- _Directions for this task_
Which lines of the data hold the word "Hlen"? Copy all of them.

- _The data_
(* ===================================================================== *)
(** ** The page and the server *)
(* ===================================================================== *)

(** X11.  The page can show the server as online only when the body it
    fetched has a [success] field that reads as true.  The body of the
    server's own health check has the fields [status], [timestamp] and
    [server] and no [success]: [makeRequest] rejects it with
    ["API request failed"], and the badge reads "Server: Offline" for every
    server name and at every time. *)
Theorem X11_health_badge_is_always_offline (ToString : jsval -> completion string)
    (SERVER_NAME : option string) (now : Z) :
  (forall f,
      Browser.checkServerHealth ToString f <> Browser.offline ->
      exists data,
        f = Browser.Parsed data /\ truthy (get_field_opt data "success") = true)
  /\ Browser.makeRequest (Browser.Parsed (body (Service.health SERVER_NAME now)))
     = Browser.Raised (Browser.NewError (JStr "API request failed"))
  /\ Browser.checkServerHealth ToString
       (Browser.Parsed (body (Service.health SERVER_NAME now)))
     = Browser.offline.
Proof.
  split; [|split; reflexivity].
  intros f Hshown. unfold Browser.checkServerHealth, Browser.makeRequest in Hshown.
  destruct f as [reason | | data]; try (now contradiction Hshown).
  exists data. split; [reflexivity|].
  destruct data as [| | b | x | s | elems | props | name]; cbn in Hshown |- *;
    try (now contradiction Hshown).
  destruct (truthy (default JUndefined (own_property props "success")));
    [reflexivity | now contradiction Hshown].
Qed.

(** The theorem at work: a body with [success: true] is what it takes. *)
Lemma X11_health_badge_is_always_offline_witness :
  exists data,
    Browser.Parsed (JObj [("success", JBool true); ("server", JStr "web-01")])
    = Browser.Parsed data
    /\ truthy (get_field_opt data "success") = true.
Proof.
  apply (proj1 (X11_health_badge_is_always_offline (fun _ => Normal "") None 0)
           (Browser.Parsed (JObj [("success", JBool true); ("server", JStr "web-01")]))).
  discriminate.
Defined.

(** X12.  What the page's [makeRequest] makes of the gateway's envelopes:
    for every answer of the five routes, a body that arrives with the
    [success] and [error] fields the server sent is returned to the caller
    when the envelope is a success, and otherwise rejected with an [Error]
    made from the server's [error], never with the fallback text. *)
Theorem X12_page_rejects_what_the_gateway_fails `{Engine} (env : environment)
    (q : request) (net : network) (now : Z) (st : state) (r : http_response)
    (props : list (string * jsval)) :
  fst (handle env q net now st) = Normal r ->
  get_field_opt (JObj props) "success" = envelope_field r "success" ->
  get_field_opt (JObj props) "error" = envelope_field r "error" ->
  Browser.makeRequest (Browser.Parsed (JObj props))
  = if succeeded r then Browser.Returned (JObj props)
    else Browser.Raised (Browser.NewError (envelope_field r "error")).
Proof.
  intros Hr Hsuccess Herror.
  destruct (handle_shape env q net now st) as (r' & Hr' & Hshape).
  rewrite Hr in Hr'. injection Hr' as <-.
  unfold Browser.makeRequest. cbn [get_field].
  change (default JUndefined (own_property props "success"))
    with (get_field_opt (JObj props) "success").
  rewrite Hsuccess, Herror.
  apply Bool.orb_true_iff in Hshape as [Hok | Hko].
  - apply success_envelope_succeeded in Hok. unfold succeeded in Hok |- *.
    destruct (envelope_field r "success") as [| | [|] | | | | |]; try discriminate Hok.
    reflexivity.
  - apply failure_envelope_failed in Hko as [Hfailed Htext].
    unfold failed in Hfailed. unfold succeeded.
    destruct (envelope_field r "success") as [| | [|] | | | | |];
      try discriminate Hfailed.
    cbn [truthy]. unfold js_or. now rewrite Htext.
Qed.

(** The theorem at work on the 404 for an unknown symbol. *)
Lemma X12_page_rejects_what_the_gateway_fails_witness :
  Browser.makeRequest
    (Browser.Parsed
       (JObj [("success", JBool false);
              ("error", JStr "Stock symbol 'ZZZZ' not found or invalid")]))
  = Browser.Raised (Browser.NewError (JStr "Stock symbol 'ZZZZ' not found or invalid")).
Proof.
  exact (X12_page_rejects_what_the_gateway_fails (H := Ecma.engine) env_free (Stock "ZZZZ")
           (answers empty_quote) t0 initial _ _ eq_refl eq_refl eq_refl).
Defined.

(* ===================================================================== *)
(** ** The command-line tool *)
(* ===================================================================== *)

(** X13.  The command-line tool and the gateway read the text of an
    upstream failure from the same two places in the same order (the
    [message] of the upstream's JSON body, then the message of the axios
    error): on the routes that forward it, the [error] of the gateway's
    envelope is the text the command-line tool would put in its [Error],
    except that where the tool ends up with a text that reads as false the
    gateway says ["API request failed"]. *)
Theorem X13_tool_and_gateway_agree_on_error_text `{Engine} (env : environment)
    (q : request) (net : network) (now : Z) (st : state) (text : jsval) :
  (forall indicator, q <> Economic indicator) ->
  cache_hit (cacheKey_of q) now st = false ->
  Cli.makeRequest (net (url_of env q)) = Cli.Failed text ->
  exists r,
    fst (handle env q net now st) = Normal r
    /\ envelope_field r "error"
       = if truthy text then text else JStr "API request failed".
Proof.
  intros Hnot Hmiss Htool. unfold Cli.makeRequest in Htool.
  destruct (outcome (net (url_of env q))) as [data|error] eqn:Hout; [discriminate Htool|].
  injection Htool as <-.
  rewrite (handle_failed env q net now st error Hmiss Hout). cbn [fst].
  destruct q as [base | symbol | ids | indicator | from to amount]; cbn [answer];
    try (now destruct (Hnot indicator));
    eexists; (split; [reflexivity|]); reflexivity.
Qed.

(** The theorem at work on a 503 with a JSON error body. *)
Lemma X13_tool_and_gateway_agree_on_error_text_witness :
  exists r,
    fst (handle (H := Ecma.engine) env_free (Stock "AAPL") unavailable t0 initial) = Normal r
    /\ envelope_field r "error" = JStr "Service Unavailable".
Proof.
  exact (X13_tool_and_gateway_agree_on_error_text (H := Ecma.engine) env_free (Stock "AAPL")
           unavailable t0 initial (JStr "Service Unavailable")
           ltac:(discriminate) eq_refl eq_refl).
Defined.

Section BudgetFacts.
Context `{Engine}.
Variable formatCurrency : float -> string.

Lemma calculateBudget_lists (monthlyIncome : float) (expenses : list Cli.expense)
    (e : Cli.expense) :
  In e expenses ->
  In (Cli.breakdown_line formatCurrency e) (Cli.calculateBudget formatCurrency monthlyIncome expenses).
Proof.
  intros Hin. unfold Cli.calculateBudget.
  apply in_or_app. right. apply in_or_app. left.
  destruct expenses as [|e0 rest]; [destruct Hin|].
  right. now apply (in_map (fun exp => Cli.breakdown_line formatCurrency exp)).
Qed.

(** The loop keeps what it has collected, adds only what it accepts, and
    prints all of it at the end. *)
Lemma addExpense_collects (monthlyIncome : float) (n : nat) :
  forall (answers : list string) (collected : list Cli.expense)
         (shown : list Cli.shown) (expenses : list Cli.expense),
    (length answers <= n)%nat ->
    Forall Cli.accepted collected ->
    Cli.addExpense formatCurrency monthlyIncome answers collected = (shown, Some expenses) ->
    Forall Cli.accepted expenses
    /\ (forall e, In e expenses -> In (Cli.breakdown_line formatCurrency e) shown)
    /\ exists more, expenses = (collected ++ more)%list.
Proof.
  induction n as [|n IH]; intros answers collected shown expenses Hlen Hacc Hrun.
  - destruct answers; [discriminate Hrun | cbn in Hlen; lia].
  - destruct answers as [|typed_name rest]; [discriminate Hrun|].
    cbn [Cli.addExpense] in Hrun.
    destruct (String.eqb (toLowerCase typed_name) "done") eqn:Hdone.
    + injection Hrun as <- <-. split; [exact Hacc|]. split.
      * intros e He. right. now apply calculateBudget_lists.
      * exists []. now rewrite app_nil_r.
    + destruct rest as [|typed_amount rest']; [discriminate Hrun|].
      cbn zeta in Hrun.
      destruct (Cli.addExpense formatCurrency monthlyIncome rest' _)
        as [more done] eqn:Hrest.
      injection Hrun as <- ->.
      cbn in Hlen.
      destruct (PrimFloat.ltb PrimFloat.zero (Cli.or_zero (parseFloat typed_amount)))
        eqn:Hpos.
      * assert (Hacc' : Forall Cli.accepted
                          (collected ++ [{| Cli.name := typed_name;
                                            Cli.amount :=
                                              Cli.or_zero (parseFloat typed_amount) |}])).
        { apply Forall_app. split; [exact Hacc|]. constructor; [|constructor].
          split; [exact Hpos|]. cbn. intros Heq. rewrite Heq in Hdone.
          discriminate Hdone. }
        destruct (IH rest' _ more expenses ltac:(lia) Hacc' Hrest)
          as (Hall & Hprinted & (tail & ->)).
        split; [exact Hall|]. split.
        -- intros e He. right. right. now apply Hprinted.
        -- eexists. now rewrite <- app_assoc.
      * destruct (IH rest' _ more expenses ltac:(lia) Hacc Hrest)
          as (Hall & Hprinted & Hmore).
        split; [exact Hall|]. split; [|exact Hmore].
        intros e He. right. right. now apply Hprinted.
Qed.
(** * RegAllocRunner._compile_fn: collecting regalloc training data

  A shallow embedding of [compiler_opt/rl/regalloc/regalloc_runner.py].
  The runner creates a temporary directory, checks how many input paths it
  received, builds the clang command line, runs it, reads the training log
  the compiler wrote, and turns every logged region into a
  (trace, reward) pair.

  The embedding keeps the shape of the Python code: exceptions are an error
  monad, the observable actions on the outside world (temporary directory,
  child process, log file) are recorded in an event log, the protobuf
  messages are records, and protobuf maps and the result dict are [gmap]s. *)

From Stdlib Require Import ZArith String Ascii List.
From stdpp Require Import base option strings list gmap fin_maps.
Import ListNotations.
Open Scope string_scope.
Open Scope list_scope.

(** ** Python exceptions and control flow *)

Module Py.

(** The exception classes that can leave [_compile_fn]. *)
Inductive exn : Type :=
| OSError                                   (* tempfile.mkdtemp *)
| FileNotFoundError                         (* io.open *)
| CalledProcessError (returncode : Z)       (* subprocess, non-zero exit *)
| TimeoutExpired                            (* subprocess, deadline passed *)
| ProcessKilledError                        (* compilation_runner, cancelled *)
| BinasciiError                             (* base64.b64decode *)
| DecodeError                               (* Message.ParseFromString *)
| IndexError                                (* sequence index out of range *)
| KeyError.                                 (* del on a missing map key *)

(** How a piece of Python code ends: with a value, with an exception that
    unwinds to the caller, or with [logging.fatal], which logs the message
    and aborts the interpreter ([finally] clauses are not run and nothing
    is handed back to the caller). *)
Inductive outcome (A : Type) : Type :=
| Returned (a : A)
| Raised (e : exn)
| Fatal (msg : string).
Arguments Returned {A} a.
Arguments Raised {A} e.
Arguments Fatal {A} msg.

Definition bind {A B} (c : outcome A) (k : A -> outcome B) : outcome B :=
  match c with
  | Returned a => k a
  | Raised e => Raised e
  | Fatal msg => Fatal msg
  end.

(** [x or raise e] for library calls that are modelled as partial
    functions. *)
Definition or_raise {A} (e : exn) (o : option A) : outcome A :=
  match o with
  | Some a => Returned a
  | None => Raised e
  end.

(** Truth value of an [Optional[str]]: [None] and the empty string are
    false. *)
Definition truthy (s : option string) : bool :=
  match s with
  | None => false
  | Some EmptyString => false
  | Some (String _ _) => true
  end.

(** [l[-1]] *)
Definition getitem_last {A} (l : list A) : outcome A :=
  or_raise IndexError (last l).

(** [l[0]] *)
Definition getitem_0 {A} (l : list A) : outcome A :=
  or_raise IndexError (head l).

End Py.
Export Py.

#[global] Instance outcome_ret : MRet outcome := @Returned.
#[global] Instance outcome_bind : MBind outcome := fun A B k c => Py.bind c k.

(** ** posixpath.join, for two components *)

Module OsPath.

Fixpoint endswith_sep (s : string) : bool :=
  match s with
  | EmptyString => false
  | String c EmptyString => Ascii.eqb c "/"
  | String _ s' => endswith_sep s'
  end.

Definition startswith_sep (s : string) : bool :=
  match s with
  | String c _ => Ascii.eqb c "/"
  | EmptyString => false
  end.

Definition join (a b : string) : string :=
  if startswith_sep b then b
  else if (match a with EmptyString => true | _ => false end) || endswith_sep a
       then a +:+ b
       else a +:+ "/" +:+ b.

End OsPath.

(** ** Protocol buffer messages *)

Module Proto.

(** A 32-bit float of a [FloatList], carried as its bit pattern: the runner
    only moves these values around. *)
Definition float := Z.
Definition bytes := list Byte.byte.

(** [tf.train.Feature]: a oneof over three list kinds. *)
Inductive Feature : Type :=
| KindNotSet
| BytesList (value : list bytes)
| FloatList (value : list float)
| Int64List (value : list Z).

(** Reading [f.float_list.value]: a feature of another kind reads as the
    default (empty) FloatList. *)
Definition float_list_value (f : Feature) : list float :=
  match f with
  | FloatList value => value
  | _ => []
  end.

(** [tf.train.FeatureList]: repeated Feature. *)
Record FeatureList : Type := { feature : list Feature }.

(** [tf.train.FeatureLists]: map<string, FeatureList>. *)
Record FeatureLists : Type := { feature_list : gmap string FeatureList }.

- _Output of the task_
  induction n as [|n IH]; intros answers collected shown expenses Hlen Hacc Hrun.
  - destruct answers; [discriminate Hrun | cbn in Hlen; lia].
      cbn in Hlen.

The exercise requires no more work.